Sepa­ra­tis­mus ist ansons­ten in Tra­di­ti­on und Struk­tur deut­scher Staat­lich­keit bis in die Bun­des­re­pu­blik hin­ein nicht vor­stell­bar. Das Grund­ge­setz legt inso­fern davon bered­tes Zeug­nis ab, als daß es die­se Fra­ge nicht eigens behan­delt und nur in Arti­kel 29 eine gere­gel­te wie ein­ver­nehm­li­che Neu­glie­de­rung der Bun­des­län­der zuläßt.

Was aber, wenn sich eines Tages eine ähn­li­che Aus­nah­me­si­tua­ti­on erge­ben soll­te wie nach den bei­den Welt­krie­gen? Wel­che Selbst­or­ga­ni­sa­ti­on wür­de sich als Mög­lich­keit bie­ten, wenn die ver­fas­sungs­mä­ßi­ge Ord­nung nicht mehr bestün­de oder in wei­ten Tei­len des Lan­des nicht mehr vor­herrsch­te? Gehört Sepa­ra­tis­mus nicht in die Rei­he der gewalt­frei­en Wider­stands­maß­nah­men, die zu ergrei­fen dem Staats­volk zusteht?

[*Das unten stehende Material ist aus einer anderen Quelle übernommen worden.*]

(** ** Fairness *)

(** The winner is the first eligible workspace after the cursor, wrapping. *)
Lemma Select_next rows last settings now i view r w :
  Select rows last settings now = Ok (Some i, view) -> rows !! i = Some r -> eligible_head rows settings now w ->
  if str_ltb last (ca_WorkspaceID r)
  then str_ltb last w = true -> str_leb (ca_WorkspaceID r) w = true
  else str_ltb last w = false /\ str_leb (ca_WorkspaceID r) w = true.
Proof.
  intros (heads & r0 & HS & Hh & _ & HP & Hr & _)%Select_chosen Hr0 HE.
  rewrite Hr in Hr0. injection Hr0 as <-. apply (eligible_head_bool _ _ _ _ _ HS Hh) in HE.
  apply pick_spec in HP as (_ & _ & HP). apply HP; [|done]. by eapply head_eligible_heads.
Qed.

(** No eligible workspace between the cursor and the
    winner, in cyclic order, is skipped. *)
Theorem Select_round_robin rows last settings now i view r w :
  Select rows last settings now = Ok (Some i, view) -> rows !! i = Some r -> eligible_head rows settings now w ->
  (str_lt last w -> str_lt last (ca_WorkspaceID r)) /\
  (str_lt w (ca_WorkspaceID r) -> str_lt last (ca_WorkspaceID r) /\ ~ str_lt last w).
Proof.
  intros HS Hr HE. pose proof (Select_next _ _ _ _ _ _ _ _ HS Hr HE) as H. unfold str_lt.
  rewrite !(str_ltb_leb w). destruct (str_ltb last (ca_WorkspaceID r)).
  - split; [done|]. intros Hw. split; [done|]. intros Hl. by rewrite (H Hl) in Hw.
  - destruct H as [-> ->]. done.
Qed.

(** Successive passes; the cursor moves only with a successful claim. *)
Fixpoint serve (last : string) (passes : list (list Candidate * Settings * Time)) : list string :=
  match passes with
  | [] => []
  | (rows, settings, now) :: passes' =>
      match Select rows last settings now with
      | Ok (Some i, _) =>
          match rows !! i with
          | Some r => ca_WorkspaceID r :: serve (ca_WorkspaceID r) passes'
          | None => serve last passes'
          end
      | _ => serve last passes'
      end
  end.

(** [w] has an eligible head in the pass, as [Select] itself reports. *)
Definition eligible_pass (w : string) (pass : list Candidate * Settings * Time) : Prop :=
  let '(rows, settings, now) := pass in
  exists heads, scanned rows settings now heads /\ Z.of_nat (length rows) <= ScanLimit /\ eligible_head rows settings now w.

(** Cyclic order ending at [w]: what is above [w] comes before what is below. *)
Definition nearer (w a b : string) : Prop :=
  (str_lt w a /\ str_lt b w) \/ (str_lt a b /\ (str_lt b w \/ str_lt w a)).

Lemma str_lt_irrefl a : ~ str_lt a a.
Proof. apply (irreflexivity str_lt). Qed.
Lemma str_lt_asym a b : str_lt a b -> ~ str_lt b a.
Proof. intros H1 H2. apply (str_lt_irrefl a). by transitivity b. Qed.
Lemma str_le_ne a b : str_leb a b = true -> a <> b -> str_lt a b.
Proof.
  intros H1 H2. destruct (str_lt_total a b) as [H|[H|H]]; [done|done|].
  unfold str_lt in H. rewrite str_ltb_leb, H1 in H. done.
Qed.

#[local] Instance nearer_trans w : Transitive (nearer w).
Proof.
  intros a b c [[H1 H2]|[H1 [H2|H2]]] [[H3 H4]|[H3 [H4|H4]]]; unfold nearer;
    try (exfalso; by eapply (str_lt_asym w b)).
  - by left.
  - right. split; [by transitivity b|by left].
  - by left.
  - exfalso. apply (str_lt_asym w b); [by transitivity a|by transitivity c].
  - right. split; [by transitivity b|by right].
Qed.
Lemma nearer_irrefl w a : ~ nearer w a a.
Proof. intros [[H1 H2]|[H1 _]]; [by eapply str_lt_asym|by eapply str_lt_irrefl]. Qed.
Definition valid_with_plan (j : Journal) (plan : Plan) : bool :=
  if not_nil (ResolvedJob_Validate (pl_Job plan))
     || match rj_Inputs (pl_Job plan) with
        | Some inputs => not_nil (InputSnapshot_Validate inputs (id_WorkspaceID (rj_Identity (pl_Job plan))))
        | None => true
        end
     || negb (ID_Valid (jn_PreparationID j))
  then false else
  if some_and (jn_Prepared j) (fun p => not_nil (Prepared_Validate p plan (jn_PreparationID j))) then false else
  if ((jn_Phase j ==? Ready) || jn_SubmitStarted j)
     && match jn_Prepared j with Some p => negb (pr_Ready p) || negb (pr_Private p) | None => true end
  then false else
  if (jn_Phase j ==? Local) || (jn_Phase j ==? Failed) || (jn_Version j =? 0) then false else
  if ((jn_Phase j ==? Staging) || (jn_Phase j ==? Ready)) && jn_SubmitStarted j then false else
  if ((jn_Phase j ==? Submitting) || (jn_Phase j ==? Rejected)) && (not_nil (jn_Remote j) || not_nil (jn_Observation j))
  then false else
  if some_and (jn_Prepared j) (fun p => negb (pr_Private p)) && (jn_Phase j <>? Attention) && (jn_Phase j <>? Prevented)
  then false else
  if (jn_Phase j ==? Collectible)
     && match jn_Observation j with Some o => negb (ExecutionState_Terminal (ob_Execution o)) | None => true end
  then false else
  if (jn_Phase j ==? Submitted) && some_and (jn_Observation j) (fun o => ExecutionState_Terminal (ob_Execution o))
  then false else
  if ((jn_Phase j ==? Submitting) || (jn_Phase j ==? Submitted) || (jn_Phase j ==? Rejected) || (jn_Phase j ==? Collectible))
     && negb (jn_SubmitStarted j)
  then false else
  if some_and (jn_Remote j) (fun r =>
       negb (jn_SubmitStarted j) || not_nil (RemoteReference_Validate r)
       || (rr_Identity r <>? rj_Identity (pl_Job plan)))
  then false else
  if ((jn_Phase j ==? Submitted) || (jn_Phase j ==? Collectible)) && is_nil (jn_Remote j) then false else
  if some_and (jn_Observation j) (fun o =>
       match jn_Remote j with Some r => not_nil (Observation_Validate o r) | None => true end)
  then false else
  problem_ok (jn_Problem j).
Lemma control_reparse r kind :
  ControlRequest_Validate r kind = None -> clean_text (cq_Reason r) = true ->
  control_Parse kind (Marshal (json_control r kind)) = Ok r.
Proof.
  intros Hv Hc. pose proof (Validate_ok _ _ Hv) as Ho. destruct (control_decoded r kind Ho) as (Hf & Hd & Hw & Ht).
  unfold control_Parse. rewrite json_control_members, (Object_Marshal 2); [|by apply control_printable|by apply control_length|by apply Hw|done].
  rewrite Hf, Hd. cbn. by rewrite Hv.
Qed.
Lemma member_elem name fields v : member name fields = Some v -> exists k, (k, v) ∈ fields.
Proof.
  unfold member. intros ((k & w) & Hl & [= <-])%fmap_Some. exists k. apply last_Some_elem_of in Hl. by apply list_elem_of_filter in Hl as [_ ?].
Qed.
Lemma wire_member d name fields s :
  wire_value (S (S d)) (VObj fields) = true -> member name fields = Some (VStr s) -> clean_text s = true.
Proof.
  rewrite wire_object. intros [_ Hw]%andb_true_iff (k & Hk)%member_elem. rewrite forallb_forall in Hw.
  apply list_elem_of_In in Hk. apply Hw in Hk. cbn [fst snd wire_value] in Hk. by apply andb_true_iff in Hk as [_ ?].
Qed.
Lemma Parse_clean kind raw r :
  control_Parse kind raw = Ok r -> ControlRequest_Validate r kind = None /\ clean_text (cq_Reason r) = true.
Proof.
  unfold control_Parse. destruct (Object raw _) as [fields|] eqn:Eo; [|done]. apply Object_inv in Eo. destruct (not_nil _); [done|].
  destruct (dec_control fields) as [r'|] eqn:Ed; [|done]. destruct (ControlRequest_Validate r' kind) eqn:Ev; cbn; [done|].
  intros [= <-]. split; [done|]. unfold dec_control in Ed. apply bind_Some in Ed as (id & _ & Ed). apply bind_Some in Ed as (reason & Hr & Ed).
  apply bind_Some in Ed as (? & _ & Ed). apply bind_Some in Ed as (? & _ & Ed). apply bind_Some in Ed as (? & _ & Ed). injection Ed as <-. cbn.
  unfold wire_depth in Eo. destruct (member "reason" fields) as [[| | |s| |]|] eqn:Em; try discriminate Hr; injection Hr as <-; try done.
  by eapply wire_member.
Qed.

(** Every control request the parser accepts has a
    canonical text of at most 4096 bytes, and parsing that text for the same
    kind of operation gives the same request. *)
Theorem control_roundtrip kind raw r :
  control_Parse kind raw = Ok r ->
  exists text, control_CanonicalJSON r kind = Ok text /\ len text <= control_MaxRequestBytes /\ control_Parse kind text = Ok r.
Proof.
  intros [Hv Hc]%Parse_clean. exists (Marshal (json_control r kind)). unfold control_CanonicalJSON. rewrite Hv. cbn. split; [done|].
  split; [|by apply control_reparse]. rewrite json_control_members. by apply control_length, Validate_ok.
Qed.
Definition sample_control : string :=
  "{" +:+ quoted "reason" +:+ " : " +:+ quoted "a <b> \u00e9" +:+ ", " +:+ quoted "attempt_id" +:+ ":" +:+ quoted "attempt-1" +:+ "} ".
Lemma control_roundtrip_witness :
  exists r text, control_Parse OperationCancel sample_control = Ok r /\ control_CanonicalJSON r OperationCancel = Ok text /\ text <> sample_control /\
    control_Parse OperationCancel text = Ok r.
Proof.
  destruct (control_roundtrip OperationCancel sample_control
    (mkControlRequest "attempt-1" ("a <b> " +:+ string_of (map byte_of [195; 169])) false "" "")) as (text & H1 & _ & H2); [by vm_compute|].
  eexists _, text. split_and!; [|exact H1| |exact H2]; [by vm_compute|]. revert H1. vm_compute. by intros [= <-].
Defined.
(** The selected files: the manifest, its outputs, and the control files the
    listing has, each made from an artifact of the listing. *)
Record selected (cfg : CollectionConfig) (w : CollectionWork) (m : RunnerResult) (spec : Spec) (byPath : catalog_map) (control : Artifact)
    (files : list CollFile) : Prop := mkSelected {
  sd_bytes : files_bytes files <= cg_MaxBytes cfg;
  sd_count : Z.of_nat (length files) <= cg_MaxFiles cfg;
  sd_paths : collisionFree (map ra_Path (rn_Artifacts m)) = true;
  sd_required : rn_Phase m = "completed" -> forall o, o ∈ sc_Outputs spec -> ou_Required o = true ->
    exists a, a ∈ rn_Artifacts m /\ declares o (ra_Path a) = true;
  sd_files : exists xs cs ys,
    Forall2 (names_artifact byPath (sc_Outputs spec)) (rn_Artifacts m) xs /\ cs `sublist_of` control_files /\
    Forall2 (fun c x => byPath !! control_path c = Some x) cs ys /\
    (forall c, c ∈ control_files -> c ∈ cs \/ byPath !! control_path c = None) /\
    files = file_of w control "manifest" "application/json" :: zip_with (output_file w) (rn_Artifacts m) xs ++ zip_with (control_file w) cs ys }.
Lemma select_files_ok cfg w m spec byPath control files :
  0 <= cg_MaxBytes cfg -> 0 <= cg_MaxFiles cfg -> select_files cfg w m spec byPath control = Ok files -> selected cfg w m spec byPath control files.
Proof.
  intros Hb Hm. unfold select_files. destruct (add_file _ _ _ _ _ _) as [sel0|e] eqn:E0; [|done]. cbn [result_bind].
  assert (within cfg sel0) as Hw0 by (eapply add_file_within; [exact E0|by split_and!]). apply add_file_ok in E0 as (-> & _). cbn [fst snd app].
  destruct (add_outputs _ _ _ _ _ _ _ _) as [[counts sel1]|e] eqn:E1; [|done]. cbn [result_bind]. destruct (negb _) eqn:Ec; [done|].
  destruct (_ && _) eqn:Er; [done|]. destruct (add_controls _ _ _ _ _) as [sel2|e] eqn:E2; [|done]. cbn [result_bind]. intros [= <-].
  pose proof (add_outputs_counts _ _ _ _ _ _ _ _ _ _ 0%nat E1) as [Hlen _]. rewrite length_map in Hlen.
  assert (forall i, _) as Hcounts by exact (fun i => proj2 (add_outputs_counts cfg w spec byPath _ _ _ _ counts sel1 i E1)).
  apply add_outputs_ok in E1 as (Hw1 & xs & Hxs & Hs1). apply add_controls_ok in E2 as (Hw2 & cs & ys & Hcs & Hys & Hn & Hs2).
  destruct (Hw2 (Hw1 Hw0)) as (Hs & Hsb & Hsf). split.
  - congruence.
  - done.
  - by apply negb_false_iff.
  - intros Hp o Ho Hr. rewrite Hp, bool_decide_eq_true_2 in Er by done. cbn [andb] in Er. apply list_elem_of_lookup_1 in Ho as [i Hi].
    pose proof (output_absent_ok _ _ Hlen Er i o Hi Hr) as Hne. destruct (Hcounts i) as [He|(a & o' & Ha & Ho & Hd)].
    + destruct Hne. rewrite He, list_lookup_fmap. by rewrite Hi.
    + exists a. split; [done|]. by replace o with o' by congruence.
  - exists xs, cs, ys. split_and!; try done. rewrite Hs2, Hs1. cbn. done.
Qed.
Lemma select_files_mono cfg cfg' w m spec byPath byPath' control files :
  allows_more cfg cfg' ->
  (forall a, a ∈ rn_Artifacts m -> byPath' !! ("outputs/" +:+ ra_Path a) = byPath !! ("outputs/" +:+ ra_Path a)) ->
  (forall c, c ∈ control_files -> byPath' !! control_path c = byPath !! control_path c) ->
  select_files cfg w m spec byPath control = Ok files -> select_files cfg' w m spec byPath' control = Ok files.
Proof.
  intros Hc Ho Hk. unfold select_files. destruct (add_file cfg _ _ _ _ _) as [sel0|e] eqn:E0; [|done].
  rewrite (add_file_mono _ _ _ _ _ _ _ _ Hc E0). cbn [result_bind]. cbv zeta. destruct (add_outputs cfg _ _ _ _ _ _ _) as [[counts sel1]|e] eqn:E1; [|done].
  rewrite (add_outputs_mono _ _ _ _ _ _ _ _ _ _ _ Hc Ho E1). cbn [result_bind]. destruct (negb _); [done|]. destruct (_ && _); [done|].
  destruct (add_controls cfg _ _ _ _) as [sel2|e] eqn:E2; [|done]. by rewrite (add_controls_mono _ _ _ _ _ _ _ _ Hc Hk E2).
Qed.
(** ** The whole snapshot *)
Fixpoint exceeds (limit total : Z) (l : list CollFile) : bool :=
  match l with
  | [] => false
  | f :: l => (limit - total <? om_Bytes (fl_Object f)) || exceeds limit (total + om_Bytes (fl_Object f)) l
  end.
Definition verify_snapshot (batch : bool) (w : CollectionWork) (s : CollSnapshot) : VM Verified :=
  _ ← checkpoint w "transferring" true;
  _ ← (if batch then verifyBatch w s else verify_each w s (sn_Files s));
  _ ← checkpoint w "verifying" true;
  match parseManifest schema w (sn_Manifest s) with
  | Err e => raises e
  | Ok (m, _) => mret (mkVerified (wk_Lease w) s (rn_Phase m))
  end.
(** The deferred sample after an error. *)
Definition sample_failure (w : CollectionWork) (p : progressTracker) (e : error) : oc Verified :=
  ctx ← plain (CCtx CallCtx);
  if is_nil ctx && negb (is_progress (Some e)) then
    prog_bind (fun '(o, _) => Done match o with
      | Gives _ => Errs e
      | Errs sampleErr => Errs (if IsLocalStateError (Some e) then EJoin [e; sampleErr] else sampleErr)
      | Panics => Panics
      end) (checkpoint w "transferring" true p)
  else raise e.
Definition verifyFiles (batch : bool) (w : CollectionWork) : prog ccall (result error Verified) :=
  recovering "artifact_verification_panic"
    match wk_Snapshot w with
    | None => raise (failure CodeArtifactCollectionFailed true)
    | Some s =>
        if not_nil (ValidateSnapshot schema w s) || (cg_MaxFiles cfg <? Z.of_nat (length (sn_Files s))) || exceeds (cg_MaxBytes cfg) 0 (sn_Files s)
        then raise (failure CodeArtifactCollectionFailed true)
        else prog_bind (fun '(o, p) => match o with Errs e => sample_failure w p e | Gives v => Done (Gives v) | Panics => Done Panics end)
               (verify_snapshot batch w s (newProgressTracker s))
    end.

(** ** Discovery *)
(** The bytes the buffer holds are those the writer accepted. *)
Definition manifest_writes (limit : Z) (l : list (option error * list ascii)) : checkedWriter :=
  foldl (fun c '(ctx, data) => (checked_Write c ctx data (Z.of_nat (length data)) None).1) (newCheckedWriter limit) l.
Definition last_manifest (catalog : list Artifact) : option Artifact :=
  foldl (fun found a => if af_Path a ==? ManifestPath then Some a else found) None catalog.
Definition MaxArtifactBytes : Z := 4 * 2 ^ 30.
Fixpoint catalog_exceeds (total : Z) (l : list Artifact) : bool :=
  match l with
  | [] => false
  | a :: l => (af_Bytes a <? 0) || (MaxArtifactBytes - total <? af_Bytes a) || catalog_exceeds (total + af_Bytes a) l
  end.
Definition discover (w : CollectionWork) : prog ccall (result error CollSnapshot) :=
  recovering "artifact_discovery_panic" (
  _ ← ctx_alive CallCtx;
  r ← guarded_call (CList (wk_Remote w));
  match r with
  | Err e => raise (if IsLocalStateError (Some e) then e else fail_at (Some e) "artifact_catalog_failed")
  | Ok catalog =>
      if cg_MaxFiles cfg <? Z.of_nat (length catalog) then raise (failureAt CodeArtifactCollectionFailed true "artifact_file_limit")
      else if catalog_exceeds 0 catalog then raise (failureAt CodeArtifactCollectionFailed true "artifact_byte_limit")
      else if existsb (fun a => not_nil (Artifact_Validate a (wk_Remote w))) catalog then raise (failure CodeRemoteIdentityMismatch true)
      else if negb (collisionFree (map af_Path catalog)) then raise (failureAt CodeArtifactCollectionFailed true "artifact_path_invalid")
      else match last_manifest catalog with
      | None => raise (failure CodeResultManifestMissing false)
      | Some a =>
          if MaxManifestBytes <? af_Bytes a then raise (failureAt CodeArtifactCollectionFailed true "artifact_byte_limit")
          else
            '(writes, result) ← guarded_call (CFetchManifest (wk_Remote w) a);
            match result with
            | Err e => raise (if IsLocalStateError (Some e) then e else fail_at (Some e) "artifact_manifest_download_failed")
            | Ok result =>
                let c := manifest_writes (af_Bytes a) writes in
                if negb (checked_matches c a result) then raise (failure CodeArtifactDigestMismatch true)
                else match BuildSnapshot schema w (string_of (ck_hash c)) catalog cfg with
                | Ok s => mret s
                | Err e => raise e
                end
            end
      end
  end).
(** The provider of a binding, and whether it transfers in batches. *)
Definition mismatched (e : error) : bool :=
  not_nil (problem_with false CodeRemoteIdentityMismatch (Some e)) || not_nil (problem_with true CodeRemoteIdentityMismatch (Some e)).
Definition resolve (w : CollectionWork) : prog ccall (result error bool) :=
  recovering "artifact_resolver_panic" (
  r ← guarded_call (CResolve (wk_Binding w));
  match r with
  | Err e =>
      if IsLocalStateError (Some e) then raise e
      else _ ← ctx_alive CallCtx; raise (fail_at (Some e) "artifact_binding_unavailable")
  | Ok None => raise (failureAt CodeArtifactCollectionFailed false "artifact_binding_unavailable")
  | Ok (Some batch) =>
      e ← guarded_call (CVerify (wk_Binding w));
      match e with
      | None => mret batch
      | Some e =>
          if IsLocalStateError (Some e) then raise e
          else
            _ ← ctx_alive CallCtx;
            raise (if mismatched e then failure CodeRemoteIdentityMismatch true else fail_at (Some e) "artifact_account_read_failed")
      end
  end).
(** ** A collection, played

    A small manifest, its listing and the work they belong to: the collection
    engine runs on them, and the theorems are applied to what it does. *)
Definition coll_spec : string := Eval vm_compute in
  Marshal (JObj [("outputs", JArr [JObj [("path", JStr "answer.json"); ("required", JBool true)]]); ("resources", JObj [("accelerator", JStr "cpu")])]).
Definition coll_identity : Identity := Eval vm_compute in
  mkIdentity "runtime" "workspace" "job" "attempt" "fake" "intent" "resource" "nnnnnnnnnnnnnnnnnnnnnnnnnnnnnnnn" (Digest "code") (Digest "inputs").
Definition coll_binding : BindingSnapshot := mkBindingSnapshot (mkProviderBinding "fixture" "fake" "one") "account" "".
Definition coll_remote : RemoteReference := mkRemoteReference coll_identity "resource" "one".
Definition coll_plan : Plan := Eval vm_compute in
  mkPlan (mkResolvedJob coll_identity (bs_Binding coll_binding) coll_spec (Digest coll_spec) (Some [CapabilityBatchExecution]) 10 None) None.
Definition coll_lease : CollectionLease :=
  mkCollectionLease "workspace" "job" "attempt" "operation" 1 "ffffffffffffffffffffffffffffffffffffffffffffffff" (1700003600 * Second) 1.
Definition coll_work : CollectionWork :=
  mkCollectionWork coll_lease coll_plan coll_binding
    (mkObservation coll_remote ExecutionSucceeded "completed" RemoteActivityInactive ReleaseEvidenceNotObservable (1700000000 * Second)) None.
Definition coll_answer : string := "42".
Definition coll_manifest : string := Eval vm_compute in
  Marshal (JObj [("manifest_version", JStr "1"); ("job_id", JStr "job"); ("attempt_id", JStr "attempt");
                 ("attempt_nonce", JStr (id_Nonce coll_identity)); ("runner_version", JStr "fixture");
                 ("bundle_sha256", JStr (id_BundleSHA256 coll_identity)); ("input_manifest_sha256", JStr (id_InputManifestSHA256 coll_identity));
                 ("started_at", JStr "2026-09-15T09:59:59Z"); ("finished_at", JStr "2026-09-15T10:00:00Z"); ("phase", JStr "completed");
                 ("exit_code", JInt 0); ("timed_out", JBool false);
                 ("resource_check", JObj [("gpu_required", JBool false); ("gpu_verified", JBool false)]);
                 ("artifacts", JArr [JObj [("path", JStr "answer.json"); ("bytes", JInt (len coll_answer)); ("sha256", JStr (Digest coll_answer))]]);
                 ("error", JNull)]).
Definition coll_listed (path data : string) : Artifact := mkArtifact coll_remote path (len data) (Digest data).
Definition coll_catalog : list Artifact := Eval vm_compute in
  [coll_listed ManifestPath coll_manifest; coll_listed "outputs/answer.json" coll_answer; coll_listed "outputs/other.txt" "unused"].
Definition any_manifest (v : jvalue) : bool := true.
Definition coll_snapshot : CollSnapshot := Eval vm_compute in
  match BuildSnapshot any_manifest coll_work coll_manifest coll_catalog collection_DefaultConfig with Ok s => s | Err _ => mkCollSnapshot "" [] end.
Lemma coll_built : BuildSnapshot any_manifest coll_work coll_manifest coll_catalog collection_DefaultConfig = Ok coll_snapshot.
Proof. vm_cast_no_check (eq_refl (Ok (E := error) coll_snapshot)). Qed.
(** Every file is stored already; the provider transfers one at a time. *)
Definition coll_contents : list string := [coll_manifest; coll_answer].
Definition coll_environment (c : collect_state) (X : Type) (e : ccall X) : option X :=
  match e in ccall X return option X with
  | CClaim _ _ => Some (Ok (Some coll_work))
  | CHeartbeat _ _ => Some tt
  | CAcquire | CStop | CCtx _ | CPin _ _ | CComplete _ _ | CFail _ _ | CFetchBatchEnds => Some None
  | CNow => Some (1700000000 * Second)
  | CResolve _ => Some (Some (Ok (Some false)))
  | CVerify _ => Some (Some None)
  | CList _ => Some (Some (Ok coll_catalog))
  | CFetchManifest _ a => Some (Some ([(None, bytes_of coll_manifest)], Ok (mkTransferResult (af_Bytes a) (af_SHA256 a))))
  | COpen m =>
      match find (fun text => Digest text ==? om_SHA256 m) coll_contents with
      | Some text => Some (Some (Ok (Some (mkBlobAnswer (bytes_of text) None None))))
      | None => Some (Some (Err (ENew "absent")))
      end
  | CProgress _ _ _ => Some (Some None)
  | _ => None
  end.
Definition coll_played := play (collect_step any_manifest) coll_environment (RunCollection any_manifest collection_DefaultConfig) no_collection.
Lemma coll_played_runs : runs (RunCollection any_manifest collection_DefaultConfig) coll_played.1 coll_played.2.
Proof.
  unfold coll_played. generalize (RunCollection any_manifest collection_DefaultConfig). intros t.
  apply (fair_runs_runs (collect_step any_manifest) (fun _ _ (_ : ccall _) _ => True) t no_collection), play_fair. done.
Qed.
Lemma coll_played_ok : coll_played.2 = Some (true, None).
Proof. vm_cast_no_check (eq_refl (Some (true, @None error))). Qed.
Lemma collect_safe_witness : exists c, feed (collect_step any_manifest) no_collection coll_played.1 = Some c /\ cs_phase c = Published.
Proof.
  destruct (collect_safe any_manifest collection_DefaultConfig eq_refl _ _ coll_played_runs) as (c & Hc & HQ).
  exists c. split; [exact Hc|]. exact (HQ coll_played_ok).
Defined.
Lemma snapshot_revalidates_witness : ValidateSnapshot any_manifest coll_work coll_snapshot = None.
Proof. exact (proj1 (snapshot_revalidates any_manifest _ _ _ _ _ coll_built)). Defined.
Lemma snapshot_sound_witness : exists m spec, parseManifest any_manifest coll_work coll_manifest = Ok (m, spec).
Proof. destruct (snapshot_sound any_manifest _ _ _ _ _ coll_built) as (m & spec & H & _). exists m, spec. exact H. Defined.
Definition collected_state : AttemptState :=
  mkAttemptState OrchestrationCollecting ExecutionSucceeded ResultCollecting CancellationNotRequested RemoteActivityInactive ReleaseEvidenceUnknown false.
Lemma final_state_witness : as_Orchestration (FinalState collected_state "completed").1 = OrchestrationSucceeded.
Proof.
  assert (awaiting_result collected_state) as H by (split_and!; vm_compute; reflexivity).
  destruct (final_state collected_state "completed" H) as (_ & _ & _ & _ & _ & _ & Hs & _). apply Hs.
  split_and!; [reflexivity|reflexivity|left; reflexivity].
Defined.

Ähn­lich wie mit der Frei­heit ver­hält es sich mit der Fra­ge des Sepa­ra­tis­mus – nicht nur wovon, son­dern auch wohin muß gefragt wer­den. Es gilt, die Zwei­schnei­dig­keit die­ses Phä­no­mens zu betrach­ten. Es war nicht nur rhei­ni­scher Humor, als man an Rhein und Ruhr in den Jah­ren um 1923 vom »Ber­li­ner Sepa­ra­tis­mus« sprach.